┌─ SUPPLIED MATERIAL
(** C3.  The names the aggregation holds ready are those of the observed
    nodes with a condition of type Ready and status True, so a node without
    such a condition adds nothing; their number is the number of distinct
    ready nodes; and for every desired count the aggregation is satisfied,
    in the wait for a whole group and by itself, exactly when that number
    is at least the desired count. *)
Theorem readiness_satisfied {B} (kubeCl : KubernetesClient B)
    (nodeGroupName : string) (observed : list Node) (desiredCount : Z)
    (w : World B) :
  (∀ name, name ∈ readyNodesOf observed
           ↔ ∃ node, node ∈ observed ∧ Name node = name
                     ∧ ∃ c, c ∈ Conditions node
                            ∧ Type_ c = "Ready" ∧ Status c = "True")
  ∧ size (readyNodesOf observed) = readyCount observed
  ∧ (isSuccess (fst (checkReadiness observed desiredCount w)) = true
     ↔ (Z.of_nat (readyCount observed) >= desiredCount)%Z)
  ∧ isSuccess (fst (WaitForNodesBecomeReady_task kubeCl nodeGroupName
                      desiredCount w))
    = match fst (Nodes_List kubeCl ("node.deckhouse.io/group=" +:+ nodeGroupName)
                   (backend w)) with
      | Err _ => false
      | Ok items => bool_decide (Z.of_nat (readyCount items) >= desiredCount)%Z
      end.
Proof.
  split.
  { intros name. rewrite readyNodesOf_elem.
    by setoid_rewrite isReady_spec. }
  split; [apply size_readyNodesOf|].
  split.
  - rewrite checkReadiness_outcome. simpl.
    case_bool_decide; simpl; split; (done || lia).
  - unfold WaitForNodesBecomeReady_task. unfold_M.
    destruct (Nodes_List kubeCl _ (backend w)) as [[items|err] b]; simpl; [|done].
    rewrite checkReadiness_outcome. simpl.
    repeat case_bool_decide; simpl; (done || lia).
Qed.

Lemma append_nil_r (s : string) : s +:+ "" = s.
Proof. induction s as [|a s IH]; [done|]. rewrite append_String. by rewrite IH. Qed.

Lemma readinessMessage_lines (items : list Node) (readyNodes : gset string)
    (desiredReadyNodes : Z) :
  readinessMessage items readyNodes desiredReadyNodes
    = summaryHeader (size readyNodes) desiredReadyNodes
        +:+ joined (nodeLine readyNodes <$> items).
Proof.
  unfold readinessMessage, summaryHeader.
  generalize ("Nodes Ready " +:+ pretty (size readyNodes) +:+ " of "
                +:+ pretty desiredReadyNodes +:+ newline) as init.
  induction items as [|node rest IH]; intros init; simpl.
  - by rewrite append_nil_r.
  - rewrite IH. by rewrite append_assoc.
Qed.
└─
* ASSIGNMENT *
Repeat the material above exactly, beginning with its first line and ending with the line that holds "(w : World B)", and leave out everything else.

* RESPONSE AREA *
(** C3.  The names the aggregation holds ready are those of the observed
    nodes with a condition of type Ready and status True, so a node without
    such a condition adds nothing; their number is the number of distinct
    ready nodes; and for every desired count the aggregation is satisfied,
    in the wait for a whole group and by itself, exactly when that number
    is at least the desired count. *)
Theorem readiness_satisfied {B} (kubeCl : KubernetesClient B)
    (nodeGroupName : string) (observed : list Node) (desiredCount : Z)
    (w : World B) :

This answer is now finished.